Today, we deal in degrees of 'dweebocity'. An example; lets say I am at a dinner party, and I have just been served the best tasting chicken dish I have ever eaten, and I want to convey that to the cook. I could say, "that was the best tasting chicken I have ever eaten", but is that really enough? Wouldn't saying instead, "that chicken is to die for", be a higher compliment? After all, saying the chicken was the best you ever tasted is indeed heady praise, but don't you think the cook would rather hear that you would be willing to risk death for more chicken? But wait, the martyr thing is impressive, but would you 'kill for more chicken'? What if another guest also liked the chicken , and would be willing to destroy the entire universe for more chicken? Kind of leaves your compliment in the dust, huh? I mean, if any one deserves more chicken, I believe that the person who is willing to destroy the entire universe should get it. Don't you? It just makes sense.

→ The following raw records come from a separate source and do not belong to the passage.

(* ===== verification/Ratchet.v ===== *)
(** * Key derivation and the queue ratchet
      ([common/src/crypto/kdf], [common/src/crypto/ratchet])

    The ratchet that encrypts queue messages on the server and decrypts them on
    the client.  HKDF is an external crate and a class of operations. *)

From S2P Require Import Prelude Aead.

(** ** Key derivation *)

(** The [hkdf] crate: [from_prk] rejects keys that are too short, [expand] output
    lengths that are too long. *)
Class Hkdf := {
  hkdf_from_prk : bytes -> bool;
  hkdf_expand : bytes -> bytes -> nat -> option bytes
}.

Inductive LibraryErr := LibraryError.

(** [str::as_bytes]. *)
Definition as_bytes (s : string) : bytes :=
  map (fun a => Z.of_N (Ascii.N_of_ascii a)) (String.list_ascii_of_string s).

(** [KdfKey::derive], for a key type with the given [ADDITIONAL_LABEL]: the label
    is concatenated into [kdf_info], and [info] is what is expanded. *)
Definition kdf_key_derive `{Hkdf} (additional_label : string) (self : bytes) (info : bytes)
    (length : nat) : Result LibraryErr bytes :=
  _ ← ensure (hkdf_from_prk self) LibraryError;
  let kdf_info := as_bytes additional_label ++ info in
  ok_or LibraryError (hkdf_expand self info length).

(** [KdfDerivable::derive], for a key type with the given [LABEL]. *)
Definition kdf_derive `{Hkdf} {A} `{TlsCodec A} (additional_label label : string) (length : nat)
    (kdf_key : bytes) (additional_info : A) : Result LibraryErr bytes :=
  additional_info ← ok_or LibraryError (tls_serialize_detached additional_info);
  let info := additional_info ++ as_bytes label in
  kdf_key_derive additional_label kdf_key info length.

Definition KDF_KEY_SIZE : nat := 32.
Definition AEAD_KEY_SIZE : nat := 32.

Section Ratchet.
Context `{Hkdf} `{Aes256Gcm} `{TlsCodec bytes}.
Context {Payload : Type} `{TlsCodec Payload}.

(** [RatchetSecret::derive(&secret, &Vec::new())]. *)
Definition RatchetSecret_derive (secret : bytes) : Result LibraryErr bytes :=
  kdf_derive "RatchetSecret" "RatchetSecret derive" KDF_KEY_SIZE secret (nil : bytes).

(** [RatchetKey::derive(&secret, &Vec::new())]. *)
Definition RatchetKey_derive (secret : bytes) : Result LibraryErr bytes :=
  kdf_derive "RatchetSecret" "RatchetKey" AEAD_KEY_SIZE secret (nil : bytes).

(** ** The ratchet *)

Record QueueRatchet := {
  sequence_number : Z;
  secret : bytes;
  key : bytes
}.

(** [aircommon::messages::QueueMessage]. *)
Record QueueMessage := {
  qm_sequence_number : Z;
  qm_ciphertext : AeadCiphertext
}.

(** [TryFrom<RatchetSecret>]. *)
Definition ratchet_try_from (secret : bytes) : Result LibraryErr QueueRatchet :=
  key ← RatchetKey_derive secret;
  Ok {| sequence_number := 0; secret := secret; key := key |}.

(** [QueueRatchet::random]; the argument is the outcome of [RatchetSecret::random]. *)
Definition ratchet_random (rnd : Result RandomnessErr bytes) : Result RandomnessErr QueueRatchet :=
  secret ← rnd;
  map_err (fun _ => InsufficientRandomness) (ratchet_try_from secret).

(** [ratchet_forward]: nothing changes unless both derivations succeed. *)
Definition ratchet_forward : M QueueRatchet LibraryErr unit := fun self =>
  match (secret ← RatchetSecret_derive (secret self);
         key ← RatchetKey_derive secret;
         Ok {| sequence_number := wrap_u64 (sequence_number self + 1);
               secret := secret; key := key |}) with
  | Ok self' => (Ok tt, self')
  | Err e => (Err e, self)
  end.

(** [QueueRatchet::encrypt]. *)
Definition ratchet_encrypt (payload : Payload) (rnd : Result RandomnessErr bytes) :
    M QueueRatchet EncryptionErr QueueMessage :=
  self ← get;
  ct ← lift (encrypt payload (key self) rnd);
  let queue_message :=
    {| qm_sequence_number := sequence_number self; qm_ciphertext := ct |} in
  _ ← map_errM (fun _ => EncRatchetForwardError) ratchet_forward;
  mret queue_message.

(** [QueueRatchet::decrypt]. *)
Definition ratchet_decrypt (queue_message : QueueMessage) :
    M QueueRatchet DecryptionErr Payload :=
  self ← get;
  plaintext ← lift (decrypt (key self) (qm_ciphertext queue_message));
  _ ← map_errM (fun _ => DecRatchetForwardError) ratchet_forward;
  mret plaintext.

(** Encrypting and decrypting a sequence, stopping at the first failure. *)
Fixpoint encrypt_all (ps : list (Payload * Result RandomnessErr bytes)) :
    M QueueRatchet EncryptionErr (list QueueMessage) :=
  match ps with
  | [] => mret []
  | (p, rnd) :: ps => m ← ratchet_encrypt p rnd; ms ← encrypt_all ps; mret (m :: ms)
  end.

Fixpoint decrypt_all (ms : list QueueMessage) : M QueueRatchet DecryptionErr (list Payload) :=
  match ms with
  | [] => mret []
  | m :: ms => p ← ratchet_decrypt m; ps ← decrypt_all ms; mret (p :: ps)
  end.

(** [n] steps of the ratchet. *)
Fixpoint forward (n : nat) : M QueueRatchet LibraryErr unit :=
  match n with
  | O => mret tt
  | S n => _ ← ratchet_forward; forward n
  end.

End Ratchet.

(** ** Lemmas *)

Section RatchetLemmas.
Context `{Hkdf} `{Aes256GcmLaws} `{TlsCodec bytes}.
Context {Payload : Type} `{TlsCodecLaws Payload}.

Implicit Types (r : QueueRatchet) (m : QueueMessage) (p : Payload).

Lemma ratchet_forward_Err r e r' : ratchet_forward r = (Err e, r') -> r' = r.
Proof. unfold ratchet_forward. case_match; intros [=]; congruence. Qed.

Lemma ratchet_forward_seq r r' :
  ratchet_forward r = (Ok tt, r') -> sequence_number r' = wrap_u64 (sequence_number r + 1).
Proof.
  unfold ratchet_forward. destruct (RatchetSecret_derive (secret r)) as [s|]; [|discriminate].
  cbn. destruct (RatchetKey_derive s); [|discriminate]. cbn. intros [= <-]. reflexivity.
Qed.

Lemma ratchet_encrypt_Ok p rnd r m r' : ratchet_encrypt p rnd r = (Ok m, r') <->
  encrypt p (key r) rnd = Ok (qm_ciphertext m) /\
  qm_sequence_number m = sequence_number r /\ ratchet_forward r = (Ok tt, r').
Proof.
  unfold ratchet_encrypt. rewrite M_bind_Ok. unfold get. split.
  - intros (? & ? & [= <- <-] & Hb). apply M_bind_Ok in Hb as (ct & ? & [Hc ->]%lift_Ok & Hb).
    apply M_bind_Ok in Hb as ([] & r1 & Hf & [= <- <-]).
    unfold map_errM in Hf. destruct (ratchet_forward r) as [[[]|e] r2]; [|discriminate].
    injection Hf as ->. cbn. auto.
  - intros (Hc & Hs & Hf). eexists _, _; split; [reflexivity|].
    apply M_bind_Ok. eexists _, _; split; [by apply lift_Ok|].
    apply M_bind_Ok. exists tt, r'. split; [unfold map_errM; by rewrite Hf|].
    rewrite <- Hs. by destruct m.
Qed.

(** The receiving ratchet in the same state recovers the payload and ends in the
    same state. *)
Lemma ratchet_decrypt_encrypt p rnd r m r' :
  ratchet_encrypt p rnd r = (Ok m, r') -> ratchet_decrypt m r = (Ok p, r').
Proof.
  rewrite ratchet_encrypt_Ok. intros (He & _ & Hf). apply decrypt_encrypt in He.
  unfold ratchet_decrypt. apply M_bind_Ok. eexists _, _; split; [reflexivity|].
  apply M_bind_Ok. eexists _, _; split; [apply lift_Ok; eauto|].
  apply M_bind_Ok. exists tt, r'. split; [unfold map_errM; by rewrite Hf|reflexivity].
Qed.

Lemma ratchet_encrypt_Err p rnd r e r' : ratchet_encrypt p rnd r = (Err e, r') -> r' = r.
Proof.
  unfold ratchet_encrypt. intros [[=]|(? & ? & [= <- <-] & Hb)]%M_bind_Err.
  apply M_bind_Err in Hb as [[= _ ->]|(ct & ? & [_ ->]%lift_Ok & Hb)]; [done|].
  apply M_bind_Err in Hb as [Hf|(? & ? & _ & [=])].
  unfold map_errM in Hf. destruct (ratchet_forward r) as [[[]|] r2] eqn:E; [discriminate|].
  injection Hf as _ ->. by apply ratchet_forward_Err in E.
Qed.

Lemma ratchet_decrypt_Err m r e r' : ratchet_decrypt m r = (Err e, r') -> r' = r.
Proof.
  unfold ratchet_decrypt. intros [[=]|(? & ? & [= <- <-] & Hb)]%M_bind_Err.
  apply M_bind_Err in Hb as [[= _ ->]|(ct & ? & [_ ->]%lift_Ok & Hb)]; [done|].
  apply M_bind_Err in Hb as [Hf|(? & ? & _ & [=])].
  unfold map_errM in Hf. destruct (ratchet_forward r) as [[[]|] r2] eqn:E; [discriminate|].
  injection Hf as _ ->. by apply ratchet_forward_Err in E.
Qed.

Lemma encrypt_all_cons p rnd ps r ms r' : encrypt_all ((p, rnd) :: ps) r = (Ok ms, r') <->
  exists m ms' r1, ms = m :: ms' /\ ratchet_encrypt p rnd r = (Ok m, r1) /\
    encrypt_all ps r1 = (Ok ms', r').
Proof.
  cbn [encrypt_all]. rewrite M_bind_Ok. split.
  - intros (m & r1 & Hm & (ms' & r2 & Hs & [= <- <-])%M_bind_Ok). eauto 10.
  - intros (m & ms' & r1 & -> & Hm & Hs). exists m, r1. split; [done|].
    apply M_bind_Ok. eauto.
Qed.

Lemma decrypt_encrypt_all ps r ms r' :
  encrypt_all ps r = (Ok ms, r') -> decrypt_all ms r = (Ok (map fst ps), r').
Proof.
  revert r ms; induction ps as [|[p rnd] ps IH]; intros r ms.
  - by intros [= <- <-].
  - intros (m & ms' & r1 & -> & Hm & Hs)%encrypt_all_cons. cbn [decrypt_all map fst].
    apply M_bind_Ok. exists p, r1. split; [by eapply ratchet_decrypt_encrypt|].
    apply M_bind_Ok. exists (map fst ps), r'. split; [by apply IH|reflexivity].
Qed.

(** Dropping the first [n] messages and stepping the receiver [n] times. *)
Lemma encrypt_all_drop n ps r ms r' : (n <= length ps)%nat ->
  encrypt_all ps r = (Ok ms, r') ->
  exists rn, forward n r = (Ok tt, rn) /\ encrypt_all (drop n ps) rn = (Ok (drop n ms), r').
Proof.
  revert ps r ms; induction n as [|n IH]; intros ps r ms Hn He; [by exists r|].
  destruct ps as [|[p rnd] ps]; [cbn in Hn; lia|].
  apply encrypt_all_cons in He as (m & ms' & r1 & -> & Hm & Hs).
  apply ratchet_encrypt_Ok in Hm as (_ & _ & Hf).
  destruct (IH ps r1 ms' ltac:(cbn in Hn; lia) Hs) as (rn & Hrn & Hd).
  exists rn. split; [|exact Hd]. cbn [forward]. apply M_bind_Ok. eauto.
Qed.

Lemma encrypt_all_seq ps r ms r' : 0 <= sequence_number r ->
  sequence_number r + Z.of_nat (length ps) < U64 ->
  encrypt_all ps r = (Ok ms, r') ->
  map qm_sequence_number ms = map (fun i => sequence_number r + Z.of_nat i) (seq 0 (length ps)) /\
  sequence_number r' = sequence_number r + Z.of_nat (length ps).
Proof.
  revert r ms; induction ps as [|[p rnd] ps IH]; intros r ms Hge Hb.
  - intros [= <- <-]. cbn. split; [done|lia].
  - intros (m & ms' & r1 & -> & Hm & Hs)%encrypt_all_cons.
    apply ratchet_encrypt_Ok in Hm as (_ & Hq & Hf). apply ratchet_forward_seq in Hf.
    cbn [length] in *. rewrite wrap_u64_small in Hf by lia.
    destruct (IH r1 ms' ltac:(lia) ltac:(lia) Hs) as [Hmap Hend].
    split; [|lia]. cbn [map seq]. f_equal; [lia|]. rewrite Hmap, <- seq_shift, map_map.
    apply map_ext. intros i. lia.
Qed.

End RatchetLemmas.

(** ** Evaluation *)

Module ToyKdf.

(** A derivation that keeps the key material and appends the context. *)
#[export] Instance hkdf : Hkdf := {|
  hkdf_from_prk := fun _ => true;
  hkdf_expand := fun prk info n => Some (take n (info ++ prk))
|}.

End ToyKdf.

(** ** Properties *)

(** A receiver that starts from the sender's ratchet state decrypts every
    message the sender encrypted, in order, and ends in the sender's state; if
    the first [n] messages are lost, [n] calls of [ratchet_forward] let it
    decrypt the rest. *)
Theorem ratchet_synchronised `{Hkdf} `{Aes256GcmLaws} `{TlsCodec bytes} {Payload} `{TlsCodecLaws Payload}
    (ps : list (Payload * Result RandomnessErr bytes)) (r r' : QueueRatchet)
    (ms : list QueueMessage) (n : nat) :
  encrypt_all ps r = (Ok ms, r') -> (n <= length ps)%nat ->
  exists rn, forward n r = (Ok tt, rn) /\
    decrypt_all (drop n ms) rn = (Ok (drop n (map fst ps)), r').
Proof.
  intros He Hn. destruct (encrypt_all_drop n ps r ms r' Hn He) as (rn & Hf & Hd).
  exists rn. split; [exact Hf|]. rewrite (decrypt_encrypt_all _ _ _ _ Hd), skipn_map. reflexivity.
Qed.

Section Evaluate_ratchet.
Import Toy ToyKdf.

Lemma ratchet_synchronised_witness :
  exists ms r' rn,
    encrypt_all [([7], Ok [1]); ([8], Ok [2])] {| sequence_number := 0; secret := [1]; key := [2] |} =
      (Ok ms, r') /\
    forward 1 {| sequence_number := 0; secret := [1]; key := [2] |} = (Ok tt, rn) /\
    decrypt_all (Payload := bytes) (drop 1 ms) rn = (Ok [[8]], r').
Proof.
  eexists _, _.
  refine (let (rn, Hn) := ratchet_synchronised [([7], Ok [1]); ([8], Ok [2])]
            {| sequence_number := 0; secret := [1]; key := [2] |} _ _ 1 _ _ in
          ex_intro _ rn (conj _ Hn)); [vm_compute; reflexivity|cbn; lia|vm_compute; reflexivity].
Defined.

End Evaluate_ratchet.

(** The ratchet is failure-atomic: an encryption or a decryption that fails,
    for whatever reason, leaves the state untouched, so that a retry uses the
    same key and sequence number; messages that do get encrypted carry
    consecutive sequence numbers. *)
Theorem ratchet_failure_atomic `{Hkdf} `{Aes256GcmLaws} `{TlsCodec bytes} {Payload} `{TlsCodecLaws Payload}
    (r : QueueRatchet) :
  (forall (p : Payload) rnd e r', ratchet_encrypt p rnd r = (Err e, r') -> r' = r) /\
  (forall m e r', ratchet_decrypt (Payload := Payload) m r = (Err e, r') -> r' = r) /\
  (forall (ps : list (Payload * Result RandomnessErr bytes)) ms r',
     0 <= sequence_number r -> sequence_number r + Z.of_nat (length ps) < U64 ->
     encrypt_all ps r = (Ok ms, r') ->
     map qm_sequence_number ms =
       map (fun i => sequence_number r + Z.of_nat i) (seq 0 (length ps)) /\
     sequence_number r' = sequence_number r + Z.of_nat (length ps)).
Proof.
  split_and!.
  - intros p rnd e r'. apply ratchet_encrypt_Err.
  - intros m e r'. apply ratchet_decrypt_Err.
  - intros ps ms r'. apply encrypt_all_seq.
Qed.

Section Evaluate_ratchet_atomic.
Import Toy ToyKdf.

Lemma ratchet_failure_atomic_witness :
  let r := {| sequence_number := 5; secret := [1]; key := [2] |} in
  snd (ratchet_encrypt ([7] : bytes) (Err InsufficientRandomness) r) = r.
Proof.
  cbv zeta.
  apply (proj1 (ratchet_failure_atomic (Payload := bytes)
           {| sequence_number := 5; secret := [1]; key := [2] |})
         [7] (Err InsufficientRandomness) RandomnessError).
  vm_compute. reflexivity.
Defined.

End Evaluate_ratchet_atomic.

This is kind of silly, isn't it? But if you read or listen to media, you have been hyperbolized. Our language doesn't just evolve, it morphs! A confused, upset, distraught hollywood starlet might be having a total meltdown, your favorite team could lose a game and suffer a crushing defeat, and yet in neither case was a life was lost, nor even serious injuries sustained. Hmmmm. Some one started this escalation, and if I could find him, I would punch him in the nose. No, wait! I would punch him in the nose so hard, it would destroy the entire universe.